● Requirement
Take the material below and output exactly the run of lines from the one containing "(** A refused" down to the one containing "Definition enc (s", with both included.

● Data records
(* ===== verification/Spill.v ===== *)
(** * Spilled rows

    What the pipeline breakers share: rows encoded by a schema, appended to a
    scratch [Workspace] and read back.  [spills] is the outcome of a
    computation whose only failures are a workspace that refuses a tuple, or
    panics, for the reasons its contract ([WorkspaceOk]) names. *)

From Stdlib Require Import Strings.Byte Strings.String ZArith Lia.
From stdpp Require Import prelude list.
From S2P Require Import Prelude BlockStore Page TuplePage Workspace Value ValueCodec Compare SystemCatalog.
Local Open Scope Z_scope.

(** What a computation comes to, with the errors it may return and whether it may panic. *)
Definition outcome (bad : QueryError -> Prop) (halts : Prop) {A} (r : res QueryError A) (P : A -> Prop) : Prop :=
  match r with
  | Ok a => P a
  | Err e => bad e
  | Panic => halts
  end.

Lemma outcome_bind bad halts {A B} (m : res QueryError A) (f : A -> res QueryError B) (P : A -> Prop) (Q : B -> Prop) :
  outcome bad halts m P -> (forall a, P a -> outcome bad halts (f a) Q) -> outcome bad halts (m ≫= f) Q.
Proof. destruct m as [a|e|]; cbn; auto. Qed.

Lemma outcome_impl bad bad' (halts halts' : Prop) {A} (r : res QueryError A) (P Q : A -> Prop) :
  outcome bad halts r P -> (forall e, bad e -> bad' e) -> (halts -> halts') -> (forall a, P a -> Q a) -> outcome bad' halts' r Q.
Proof. destruct r as [a|e|]; cbn; auto. Qed.

Section spill.
Context {W : Type} {WS : Workspace W}.

(** [ws.append(bytes).map_err(|e| QueryError::Internal(..))?]. *)
Definition ws_spill (what : string) (bytes : list byte) (w : W) : res QueryError W :=
  match ws_append bytes w with
  | (w', Ok _) => Ok w'
  | (_, Err _) => Err (QInternal what)
  | (_, Panic) => Panic
  end.

(** [ws.tuples()], drained; the iterator itself cannot fail. *)
Definition ws_read (w : W) : res QueryError (list (list byte)) :=
  map_err (fun _ => QInternal "workspace") (ws_tuples w).2.

Context {WOK : WorkspaceOk W}.

(** A refused append of some workspace in use. *)
Definition refused (e : QueryError) : Prop :=
  exists what w ts t x, e = QInternal what /\ ws_holds (W := W) w ts /\ ws_refusal w t x.

Definition spills {A} (r : res QueryError A) (P : A -> Prop) : Prop := outcome refused (ws_panics (W := W)) r P.

Lemma spills_ok {A} (a : A) (P : A -> Prop) : P a -> spills (Ok a) P.
Proof. done. Qed.

Lemma spills_bind {A B} (m : res QueryError A) (f : A -> res QueryError B) (P : A -> Prop) (Q : B -> Prop) :
  spills m P -> (forall a, P a -> spills (f a) Q) -> spills (m ≫= f) Q.
Proof. apply outcome_bind. Qed.

Lemma spills_impl {A} (r : res QueryError A) (P Q : A -> Prop) : spills r P -> (forall a, P a -> Q a) -> spills r Q.
Proof. intros H HPQ. by eapply outcome_impl. Qed.

Lemma ws_spill_ok what bytes w ts : ws_holds w ts -> spills (ws_spill what bytes w) (fun w' => ws_holds w' (ts ++ [bytes])).
Proof.
  intros H. unfold ws_spill. destruct (ws_append_ok w ts bytes H) as (w' & r & -> & Hr).
  destruct r as [l|e|]; cbn; [done| |done]. destruct Hr as [_ Hr]. by exists what, w, ts, bytes, e.
Qed.

Lemma ws_read_ok w ts : ws_holds w ts -> ws_read w = Ok ts.
Proof. intros H. unfold ws_read. by destruct (ws_tuples_ok w ts H) as (w' & -> & _). Qed.
End spill.
Arguments refused W {WS WOK} e.
Arguments spills W {WS WOK A} r P.

(** ** Rows and their bytes *)

Section rows.
Context {DEC : RustDecimal} {JS : SerdeJson}.

(** The bytes of a row that fits its schema. *)
Definition enc (s : Schema) (t : Tuple) : list byte :=
  match schema_encode (E := QueryError) s t with Ok b => b | _ => [] end.

Context {DECok : RustDecimalOk}.

Lemma enc_ok s t : fits s t -> schema_encode (E := QueryError) s t = Ok (enc s t) /\ schema_decode s (enc s t) = Ok t.
Proof using DECok.
  intros H. unfold enc. destruct (schema_encode_ok (E := QueryError) s t H) as (bm & p & E & Lb & _ & D). rewrite E. split; [done|].
  rewrite <- (app_nil_r p), (schema_decode_cursor s bm p (values t)) by done. by destruct t.
Qed.
End rows.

● Task output
(** A refused append of some workspace in use. *)
Definition refused (e : QueryError) : Prop :=
  exists what w ts t x, e = QInternal what /\ ws_holds (W := W) w ts /\ ws_refusal w t x.

Definition spills {A} (r : res QueryError A) (P : A -> Prop) : Prop := outcome refused (ws_panics (W := W)) r P.

Lemma spills_ok {A} (a : A) (P : A -> Prop) : P a -> spills (Ok a) P.
Proof. done. Qed.

Lemma spills_bind {A B} (m : res QueryError A) (f : A -> res QueryError B) (P : A -> Prop) (Q : B -> Prop) :
  spills m P -> (forall a, P a -> spills (f a) Q) -> spills (m ≫= f) Q.
Proof. apply outcome_bind. Qed.

Lemma spills_impl {A} (r : res QueryError A) (P Q : A -> Prop) : spills r P -> (forall a, P a -> Q a) -> spills r Q.
Proof. intros H HPQ. by eapply outcome_impl. Qed.

Lemma ws_spill_ok what bytes w ts : ws_holds w ts -> spills (ws_spill what bytes w) (fun w' => ws_holds w' (ts ++ [bytes])).
Proof.
  intros H. unfold ws_spill. destruct (ws_append_ok w ts bytes H) as (w' & r & -> & Hr).
  destruct r as [l|e|]; cbn; [done| |done]. destruct Hr as [_ Hr]. by exists what, w, ts, bytes, e.
Qed.

Lemma ws_read_ok w ts : ws_holds w ts -> ws_read w = Ok ts.
Proof. intros H. unfold ws_read. by destruct (ws_tuples_ok w ts H) as (w' & -> & _). Qed.
End spill.
Arguments refused W {WS WOK} e.
Arguments spills W {WS WOK A} r P.

(** ** Rows and their bytes *)

Section rows.
Context {DEC : RustDecimal} {JS : SerdeJson}.

(** The bytes of a row that fits its schema. *)
Definition enc (s : Schema) (t : Tuple) : list byte :=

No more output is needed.